AVAILABLE DATA —
Lemma disconnect_spec e s : ExportTable.TableOk (questions s) ->
  exists s', disconnect e s = (Ok tt, s') /\ ExportTable.TableOk (questions s') /\
    (forall q, held s q -> held s' q) /\
    (connection s = None -> forall q, held s q -> Streams.resolution q s' <> None) /\ connection s' <> None.
Proof.
  intros Hs. unfold disconnect, connected. destruct (connection s) as [e0|] eqn:Hc.
  { exists s. unfold bind. cbn. rewrite Hc. cbn. split_and!; try done. }
  unfold bind. cbn -[reject_all resolve_imports seq]. rewrite Hc. cbn -[reject_all resolve_imports seq].
  destruct (reject_all_spec e (seq 0 (length (slots (questions s)))) s Hs) as (s1 & -> & Hok & Hh & Hr).
  cbn -[resolve_imports].
  match goal with |- context [resolve_imports e ?ids ?st] =>
    pose proof (resolve_imports_ok e ids st) as Ho; pose proof (asked_resolve_imports e ids st) as Ha;
    destruct (resolve_imports e ids st) as [r s2] end.
  cbn in Ho, Ha. subst r. eexists. split; [done|].
  match goal with |- context [set_connection _ ?x] => assert (Hx : asked x = asked s1) end.
  { transitivity (asked s2); [by case_match|exact Ha]. }
  match goal with |- context [set_connection _ ?x] => change (asked (set_connection (Some e) x) = asked s1) in Hx; set (s3 := set_connection _ x) in * end.
  assert (H1 : questions s3 = questions s1) by exact (f_equal fst Hx).
  assert (H2 : fulfilled s3 = fulfilled s1) by exact (f_equal snd Hx).
  split_and!; [|intros q Hq%Hh|intros _ q Hq|done].
  - by rewrite H1.
  - revert Hq. unfold held, heldb. by rewrite H1, H2.
  - rewrite (resolution_asked _ _ _ Hx). apply Hr; [done|]. left. by apply held_range.
Qed.

Lemma holds_message_loop_turn m : holds (message_loop_turn m).
Proof.
  intros s Hs. unfold message_loop_turn. destruct m as [m|].
  - pose proof (holds_handle_message m s Hs) as Hm. destruct (handle_message m s) as [[a|e| | |] s1]; try done.
    cbn in Hm. destruct (Hm I) as [Hs1 Hh1]. destruct (disconnect_spec e s1 Hs1) as (s2 & -> & ? & ? & _).
    intros _. split; [done|]. auto.
  - destruct (disconnect_spec Disconnected s Hs) as (s2 & -> & ? & ? & _). done.
Qed.

(** ** The question of a streaming call *)

Lemma push_question_spec ids tail s q s' : ExportTable.TableOk (questions s) -> push_question ids tail s = (Ok q, s') ->
  ExportTable.TableOk (questions s') /\ ExportTable.contents (questions s) !! q = None /\ fulfilled s' = fulfilled s /\
  exists qu, ExportTable.contents (questions s') = <[q := qu]> (ExportTable.contents (questions s)).
Proof.
  intros Hs. unfold push_question, bind, on_questions. cbn -[ExportTable.push].
  destruct (ExportTable.push _ (questions s)) as [[q'|e| | |] t] eqn:Hp; try done. intros [= -> <-].
  destruct (ExportTable.push_returns _ _ _ _ Hs Hp) as (Ht & Hn & Hc). split_and!; try done. by eexists.
Qed.
Lemma push_question_done ids tail s : finished (fst (push_question ids tail s)) -> exists q s', push_question ids tail s = (Ok q, s').
Proof.
  unfold push_question, bind, on_questions, ExportTable.push, usub, ExportTable.set_slot. cbn -[Z.of_nat length].
  repeat (case_match; simplify_eq/=; try done); by eexists _, _.
Qed.
Lemma holds_push_question ids tail : holds (push_question ids tail).
Proof.
  intros s Hs (q & s' & Hp)%push_question_done. rewrite Hp.
  destruct (push_question_spec _ _ _ _ _ Hs Hp) as (Ht & Hn & Hf & qu & Hc). split; [done|].
  intros q'. cbn [snd]. unfold held, heldb. rewrite !ExportTable.find_contents, Hc, Hf.
  destruct (decide (q' = q)) as [->|Hne]; [by rewrite Hn|by rewrite lookup_insert_ne].
Qed.
Lemma set_question_ref_spec q qu s : ExportTable.TableOk (questions s) -> ExportTable.contents (questions s) !! q = Some qu ->
  exists s', set_question_ref q s = (Ok tt, s') /\ ExportTable.TableOk (questions s') /\ held s' q /\
    fulfilled s' = fulfilled s /\
    forall q', q' <> q -> ExportTable.contents (questions s') !! q' = ExportTable.contents (questions s) !! q'.
Proof.
  intros Hs Hq. pose proof (ExportTable.contents_range _ _ _ Hq) as [H0 _].
  unfold set_question_ref, bind. cbn -[ExportTable.find ExportTable.update]. rewrite ExportTable.find_contents, Hq.
  cbn -[ExportTable.find ExportTable.update]. eexists. split; [done|].
  destruct (ExportTable.update_spec (questions s) q (set_self_ref (Some {| fulfiller := true |})) H0 Hs) as [Hok Hc].
  split_and!; try done.
  - unfold held, heldb. cbn -[ExportTable.find ExportTable.update]. by rewrite ExportTable.find_contents, Hc, lookup_alter_eq, Hq.
  - intros q' Hne. cbn -[ExportTable.update]. by rewrite Hc, lookup_alter_ne.
Qed.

TASK TO COMPLETE —
Your answer must be the records themselves, output again exactly.

TASK OUTPUT —
Lemma disconnect_spec e s : ExportTable.TableOk (questions s) ->
  exists s', disconnect e s = (Ok tt, s') /\ ExportTable.TableOk (questions s') /\
    (forall q, held s q -> held s' q) /\
    (connection s = None -> forall q, held s q -> Streams.resolution q s' <> None) /\ connection s' <> None.
Proof.
  intros Hs. unfold disconnect, connected. destruct (connection s) as [e0|] eqn:Hc.
  { exists s. unfold bind. cbn. rewrite Hc. cbn. split_and!; try done. }
  unfold bind. cbn -[reject_all resolve_imports seq]. rewrite Hc. cbn -[reject_all resolve_imports seq].
  destruct (reject_all_spec e (seq 0 (length (slots (questions s)))) s Hs) as (s1 & -> & Hok & Hh & Hr).
  cbn -[resolve_imports].
  match goal with |- context [resolve_imports e ?ids ?st] =>
    pose proof (resolve_imports_ok e ids st) as Ho; pose proof (asked_resolve_imports e ids st) as Ha;
    destruct (resolve_imports e ids st) as [r s2] end.
  cbn in Ho, Ha. subst r. eexists. split; [done|].
  match goal with |- context [set_connection _ ?x] => assert (Hx : asked x = asked s1) end.
  { transitivity (asked s2); [by case_match|exact Ha]. }
  match goal with |- context [set_connection _ ?x] => change (asked (set_connection (Some e) x) = asked s1) in Hx; set (s3 := set_connection _ x) in * end.
  assert (H1 : questions s3 = questions s1) by exact (f_equal fst Hx).
  assert (H2 : fulfilled s3 = fulfilled s1) by exact (f_equal snd Hx).
  split_and!; [|intros q Hq%Hh|intros _ q Hq|done].
  - by rewrite H1.
  - revert Hq. unfold held, heldb. by rewrite H1, H2.
  - rewrite (resolution_asked _ _ _ Hx). apply Hr; [done|]. left. by apply held_range.
Qed.

Lemma holds_message_loop_turn m : holds (message_loop_turn m).
Proof.
  intros s Hs. unfold message_loop_turn. destruct m as [m|].
  - pose proof (holds_handle_message m s Hs) as Hm. destruct (handle_message m s) as [[a|e| | |] s1]; try done.
    cbn in Hm. destruct (Hm I) as [Hs1 Hh1]. destruct (disconnect_spec e s1 Hs1) as (s2 & -> & ? & ? & _).
    intros _. split; [done|]. auto.
  - destruct (disconnect_spec Disconnected s Hs) as (s2 & -> & ? & ? & _). done.
Qed.

(** ** The question of a streaming call *)

Lemma push_question_spec ids tail s q s' : ExportTable.TableOk (questions s) -> push_question ids tail s = (Ok q, s') ->
  ExportTable.TableOk (questions s') /\ ExportTable.contents (questions s) !! q = None /\ fulfilled s' = fulfilled s /\
  exists qu, ExportTable.contents (questions s') = <[q := qu]> (ExportTable.contents (questions s)).
Proof.
  intros Hs. unfold push_question, bind, on_questions. cbn -[ExportTable.push].
  destruct (ExportTable.push _ (questions s)) as [[q'|e| | |] t] eqn:Hp; try done. intros [= -> <-].
  destruct (ExportTable.push_returns _ _ _ _ Hs Hp) as (Ht & Hn & Hc). split_and!; try done. by eexists.
Qed.
Lemma push_question_done ids tail s : finished (fst (push_question ids tail s)) -> exists q s', push_question ids tail s = (Ok q, s').
Proof.
  unfold push_question, bind, on_questions, ExportTable.push, usub, ExportTable.set_slot. cbn -[Z.of_nat length].
  repeat (case_match; simplify_eq/=; try done); by eexists _, _.
Qed.
Lemma holds_push_question ids tail : holds (push_question ids tail).
Proof.
  intros s Hs (q & s' & Hp)%push_question_done. rewrite Hp.
  destruct (push_question_spec _ _ _ _ _ Hs Hp) as (Ht & Hn & Hf & qu & Hc). split; [done|].
  intros q'. cbn [snd]. unfold held, heldb. rewrite !ExportTable.find_contents, Hc, Hf.
  destruct (decide (q' = q)) as [->|Hne]; [by rewrite Hn|by rewrite lookup_insert_ne].
Qed.
Lemma set_question_ref_spec q qu s : ExportTable.TableOk (questions s) -> ExportTable.contents (questions s) !! q = Some qu ->
  exists s', set_question_ref q s = (Ok tt, s') /\ ExportTable.TableOk (questions s') /\ held s' q /\
    fulfilled s' = fulfilled s /\
    forall q', q' <> q -> ExportTable.contents (questions s') !! q' = ExportTable.contents (questions s) !! q'.
Proof.
  intros Hs Hq. pose proof (ExportTable.contents_range _ _ _ Hq) as [H0 _].
  unfold set_question_ref, bind. cbn -[ExportTable.find ExportTable.update]. rewrite ExportTable.find_contents, Hq.
  cbn -[ExportTable.find ExportTable.update]. eexists. split; [done|].
  destruct (ExportTable.update_spec (questions s) q (set_self_ref (Some {| fulfiller := true |})) H0 Hs) as [Hok Hc].
  split_and!; try done.
  - unfold held, heldb. cbn -[ExportTable.find ExportTable.update]. by rewrite ExportTable.find_contents, Hc, lookup_alter_eq, Hq.
  - intros q' Hne. cbn -[ExportTable.update]. by rewrite Hc, lookup_alter_ne.
Qed.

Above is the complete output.